▸ AIM OF THE EXERCISE
Output each entry exactly; skip nothing.

▸ DATA RECORDS

Definition Type_to_string (type : byte) : string :=
  match Type_of type with
  | Some Type_unknown => "unknown"
  | Some Type_topic_request => "topic_request"
  | Some Type_topic_response => "topic_response"
  | Some Type_publish => "publish"
  | Some Type_subscribe => "subscribe"
  | Some Type_unsubscribe => "unsubscribe"
  | Some Type_fanout => "fanout"
  | None => "invalid"
  end.

(** ** Header *)

(** The members of the packed struct; [m_topic_key_] is the stored value, in
    network order. *)
Record Header : Type := MkHeader {
  m_reserved_ : Z;
  m_version_ : Z;
  m_origin_ : byte;
  m_type_ : byte;
  m_topic_key_ : Z;
}.

Definition sizeof_Header : nat := 16.

Definition current_version : Z := Version_value Version_v1.

Section header.
Context {plat : Platform}.

(** The private constructor. *)
Definition Header_ctor (origin type : byte) (topic_key : Z) : Header :=
  {| m_reserved_ := 0;
     m_version_ := current_version;
     m_origin_ := origin;
     m_type_ := type;
     m_topic_key_ := host_to_network64 topic_key |}.

Definition Header_topic_request (origin : byte) : Header :=
  Header_ctor origin (Type_value Type_topic_request) 0.

Definition Header_topic_response (topic_key : Z) (origin : byte) : Header :=
  Header_ctor origin (Type_value Type_topic_response) topic_key.

Definition Header_publish (topic_key : Z) (origin : byte) : Header :=
  Header_ctor origin (Type_value Type_publish) topic_key.

Definition Header_subscribe (topic_key : Z) (origin : byte) : Header :=
  Header_ctor origin (Type_value Type_subscribe) topic_key.

Definition Header_unsubscribe (topic_key : Z) (origin : byte) : Header :=
  Header_ctor origin (Type_value Type_unsubscribe) topic_key.

Definition Header_fanout (topic_key : Z) (origin : byte) : Header :=
  Header_ctor origin (Type_value Type_fanout) topic_key.

Definition Header_topic_key (h : Header) : Z :=
  network_to_host64 (m_topic_key_ h).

▸ PROBLEM SOLUTION
Definition Type_to_string (type : byte) : string :=
  match Type_of type with
  | Some Type_unknown => "unknown"
  | Some Type_topic_request => "topic_request"
  | Some Type_topic_response => "topic_response"
  | Some Type_publish => "publish"
  | Some Type_subscribe => "subscribe"
  | Some Type_unsubscribe => "unsubscribe"
  | Some Type_fanout => "fanout"
  | None => "invalid"
  end.

(** ** Header *)

(** The members of the packed struct; [m_topic_key_] is the stored value, in
    network order. *)
Record Header : Type := MkHeader {
  m_reserved_ : Z;
  m_version_ : Z;
  m_origin_ : byte;
  m_type_ : byte;
  m_topic_key_ : Z;
}.

Definition sizeof_Header : nat := 16.

Definition current_version : Z := Version_value Version_v1.

Section header.
Context {plat : Platform}.

(** The private constructor. *)
Definition Header_ctor (origin type : byte) (topic_key : Z) : Header :=
  {| m_reserved_ := 0;
     m_version_ := current_version;
     m_origin_ := origin;
     m_type_ := type;
     m_topic_key_ := host_to_network64 topic_key |}.

Definition Header_topic_request (origin : byte) : Header :=
  Header_ctor origin (Type_value Type_topic_request) 0.

Definition Header_topic_response (topic_key : Z) (origin : byte) : Header :=
  Header_ctor origin (Type_value Type_topic_response) topic_key.

Definition Header_publish (topic_key : Z) (origin : byte) : Header :=
  Header_ctor origin (Type_value Type_publish) topic_key.

Definition Header_subscribe (topic_key : Z) (origin : byte) : Header :=
  Header_ctor origin (Type_value Type_subscribe) topic_key.

Definition Header_unsubscribe (topic_key : Z) (origin : byte) : Header :=
  Header_ctor origin (Type_value Type_unsubscribe) topic_key.

Definition Header_fanout (topic_key : Z) (origin : byte) : Header :=
  Header_ctor origin (Type_value Type_fanout) topic_key.

Definition Header_topic_key (h : Header) : Z :=
  network_to_host64 (m_topic_key_ h).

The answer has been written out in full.